In the United Kingdom about 7,000 women a year are diagnosed with ovarian cancer.
Just under half those diagnosed with the disease will live for at least five years. As with most cancers, survival rates depend on how soon it is diagnosed.
Ms Ainsworth writes a helpful and informative blog on the charity's website - which can be read here.
L to r: Alan Pryor, Brian Rollinson (OCF Ambassador) and Les Trute (the Club's General Manager) Alan Pryor, the outgoing Captain of Marlborough Golf Club, selected the On Course Foundation (OCF) as the charity to benefit from fund raising during his year's captaincy. And on Friday (April 1) Brian Rollinson, an ambassador for OCF, was in Marlborough to accept the Captain's cheque for £3,533.41.
The money was raised during the year through raffles, a race night, a skittles evening and, of course, golf competitions. Brian Rollinson: "I'd like to give a big thank you to Marlborough Golf Club - to Alan and all the members."
The On Course Foundation supports the recovery of wounded, injured and sick service men and women and veterans through golf. The Foundation's members who are helped by the Foundation include amputees, those with lasting injuries, mental problems or who become disabled or develop long-term illnesses while serving.

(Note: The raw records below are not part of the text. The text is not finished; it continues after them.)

(** * Verification of the Cursor background-agent supervisor

    Shallow embedding of [src/cli/simple-commands/cursor-background-agent.js]
    (class [CursorBackgroundAgent]) and of the JavaScript run-time objects it
    relies on: the insertion-ordered [Map] holding the memory store, the
    ordinary object used for the on-disk snapshot, the interval timers, the
    child process handle and the files under [.cursor/].

    Asynchronous methods are modelled in a state-and-exception monad over the
    machine (agent object, outside world, observable effects).  Every answer
    that comes from outside the program (clock, heap size, spawn result,
    file-system and GitHub responses) is read from an environment record. *)

From Stdlib Require Import List String Ascii Bool Arith ZArith NArith Lia.
From Stdlib Require Import DecimalString Permutation RelationClasses.
Import ListNotations.

Local Open Scope string_scope.
Local Open Scope Z_scope.

(* ===================================================================== *)
(** * JavaScript run-time values used by the agent *)
(* ===================================================================== *)

(** Errors carry the [message] the handlers interpolate into their texts. *)
Inductive JsError :=
| TypeError (message : string)
| SyntaxError (message : string)
| SystemError (message : string).
(** * check_missing: header/binding signature audit

    A shallow embedding of [sys/check_missing/check_missing.py], the script
    that compares the functions exported by [geos_c.h] with the [extern]
    declarations of [src/functions.rs].

    Conventions of the embedding.
    - A Python [str] is a [string]; characters are the code points below
      256.  Texts with code points above 255 are outside the model.
    - A file is given as the list of its lines, as returned by
      [f.read().splitlines()].
    - An uncaught Python exception is the outcome [Raise]; a [while] loop
      whose termination is not structural runs on fuel and yields
      [Timeout] when the fuel is used up.
    - [print] appends one entry to the list of printed records. *)

From Stdlib Require Import Ascii String.
From stdpp Require Import base option list gmap strings sorting.

(** ** Outcomes *)

Inductive exn : Type :=
| IndexError
| KeyError
| AttributeError.

Inductive result (A : Type) : Type :=
| Ok (a : A)
| Raise (e : exn)
| Timeout.

Arguments Ok {A} a.
Arguments Raise {A} e.
Arguments Timeout {A}.

Definition rbind {A B} (m : result A) (k : A → result B) : result B :=
  match m with
  | Ok a => k a
  | Raise e => Raise e
  | Timeout => Timeout
  end.

#[global] Instance result_bind : MBind result := λ A B k m, rbind m k.

Definition of_option {A} (e : exn) (o : option A) : result A :=
  match o with
  | Some a => Ok a
  | None => Raise e
  end.

(** ** Python string primitives *)

Module Py.

(** [str.isspace] on the code points below 256. *)
Definition isspace (c : ascii) : bool :=
  let n := nat_of_ascii c in
  ((9 <=? n) && (n <=? 13)) || ((28 <=? n) && (n <=? 32))
  || (n =? 133) || (n =? 160).

Fixpoint lstrip (s : string) : string :=
  match s with
  | "" => ""
  | String c s' => if isspace c then lstrip s' else s
  end.

Fixpoint rstrip (s : string) : string :=
  match s with
  | "" => ""
  | String c s' =>
      match rstrip s' with
      | "" => if isspace c then "" else String c ""
      | r => String c r
      end
  end.

(** [s.strip()] *)
Definition strip (s : string) : string := rstrip (lstrip s).

(** [s.startswith(p)] *)
Fixpoint startswith (s p : string) : bool :=
  match p with
  | "" => true
  | String b p' =>
      match s with
      | "" => false
      | String a s' => if Ascii.eqb a b then startswith s' p' else false
      end
  end.

(** [s.endswith(p)]: some suffix of [s] is [p]. *)
Fixpoint endswith (s p : string) : bool :=
  String.eqb s p ||
  match s with
  | "" => false
  | String _ s' => endswith s' p
  end.

(** [p in s] *)
Fixpoint contains (s p : string) : bool :=
  startswith s p ||
  match s with
  | "" => false
  | String _ s' => contains s' p
  end.
(** X5: when the table has both labels, the file written at the split path
    is the serialization, without index, of [df[["id", "split"]]]: the
    columns labelled [id] followed by those labelled [split], taken whole
    from the input, and nothing else. *)
Theorem save_splits_writes_selection
  (df : DataFrame) (name : option string) (w : World) :
  has_column "id" df = true → has_column "split" df = true →
  ∃ (path : string) (projection : DataFrame) (w' : World),
    get_splits_path (default "tmdb" name) = Ok path
    ∧ getitem_list df ["id"; "split"] = Ok projection
    ∧ save_splits df name w = (Ok (), w')
    ∧ files w' = <[path := to_csv_bytes projection false]> (files w)
    ∧ df_nrows projection = df_nrows df
    ∧ df_columns projection
      = (columns_labelled "id" (df_columns df)
         ++ columns_labelled "split" (df_columns df))%list
    ∧ (∀ c, c ∈ df_columns projection
            ↔ c ∈ df_columns df ∧ (c.1 = "id" ∨ c.1 = "split")).
Proof.
  intros Hi Hs.
  destruct (save_splits_unfold df name w) as (path & Hp & _ & ->).
  rewrite Hi, Hs, (getitem_id_split df Hi Hs), app_nil_r. cbn [andb]. cbv zeta.
  eexists path, _, _. split; [exact Hp |]. split; [reflexivity |].
  split; [reflexivity |]. split; [reflexivity |]. split; [reflexivity |].
  split; [reflexivity |]. intros c. cbn [df_columns].
  rewrite elem_of_app. unfold columns_labelled. rewrite !list_elem_of_filter.
  tauto.
Qed.

(** The files after [save_splits], away from the split path. *)
Lemma save_splits_other_files
  (df : DataFrame) (name : option string) (w : World) (path p : string) :
  get_splits_path (default "tmdb" name) = Ok path → p ≠ path →
  files (save_splits df name w).2 !! p = files w !! p.
Proof.
  intros Hp Hne.
  destruct (save_splits_unfold df name w) as (path' & Hp' & _ & ->).
  assert (path' = path) as -> by congruence. cbv zeta.
  destruct (has_column "id" df && has_column "split" df); [| reflexivity].
  destruct (getitem_list df ["id"; "split"]); [| reflexivity].
  cbn. by rewrite lookup_insert_ne.
Qed.

(** X6: [save_splits] changes no file but the one at the split path; in
    particular the processed table of every dataset stays as it is.  It
    shows nothing in an error box and sends nothing to the hub. *)
Theorem save_splits_changes_only_split_file
  (df : DataFrame) (name : option string) (w : World) :
  ∃ path : string,
    get_splits_path (default "tmdb" name) = Ok path
    ∧ (∀ p, p ≠ path → files (save_splits df name w).2 !! p = files w !! p)
    ∧ (∀ n processed, processed_path n = Ok processed →
         files (save_splits df name w).2 !! processed = files w !! processed)
    ∧ st_errors (save_splits df name w).2 = st_errors w
    ∧ hub_requests (save_splits df name w).2 = hub_requests w.
Proof.
  destruct (save_splits_unfold df name w) as (path & Hp & _ & Hrun).
  exists path. split; [exact Hp |].
  split; [intros p Hne; by apply save_splits_other_files with path |].
  split.
  - intros n processed Hpp. apply save_splits_other_files with path; [exact Hp |].
    by destruct (processed_path_apart _ _ _ _ Hpp Hp) as [Hne _].
  - rewrite Hrun. cbv zeta.
    destruct (has_column "id" df && has_column "split" df); [| by split].
    destruct (getitem_list df ["id"; "split"]); by split.
Qed.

OCF's mission is to build confidence and self-belief in their members through golf skills and employment events, and set them on the way to worthwhile employment opportunities within in the golf industry.
While Brian Rollinson was serving with the Green Jackets in Northern Ireland in 1983, he was wounded and still suffers from his injuries both physically and mentally. He and his family still have to cope with his Post Traumatic Stress Disorder with its debilitating flash-backs.
He had been an active an active sportsman and had run competitively for Wales. Now he has taken up golf and plays off 18. He is training to be a counsellor and wants to find a job with a golf club.
The OCF believes that golf offers a unique way for players of all skills and backgrounds to compete healthily, improving not only their physical but mental strength too: "With many lacking self- belief, it’s our aim to help our members realise their potential and set them on a fulfilling career path."
OCF was founded by John Simpson, who only has one good leg following childhood polio. He got the idea when he was being shown round the Defence Medical Rehabilitation Centre at Headley Court.
John Simpson knew a great deal about sports from his work with IMG managing sportsmen such as Nick Faldo and Sebastian Coe. Seeing the work being done at Headley Court, he realised there were opportunities golf could provide for the wounded, injured and sick service men and women, that other sports could not offer.
They could benefit from the sport itself and could find jobs within the golf industry - whether as a green-keeper or with a club's hospitality team. Launched in 2010, OCF now runs a large programme of work placements and advisors.
It has an active branch in the USA and the annual Simpson Cup is a Ryder Cup style tournament for teams of 13 injured servicemen and veterans from Britain and from the USA. Started in 2012, this year's tournament is being held at the Oak Hill Country Club in Rochester, New York.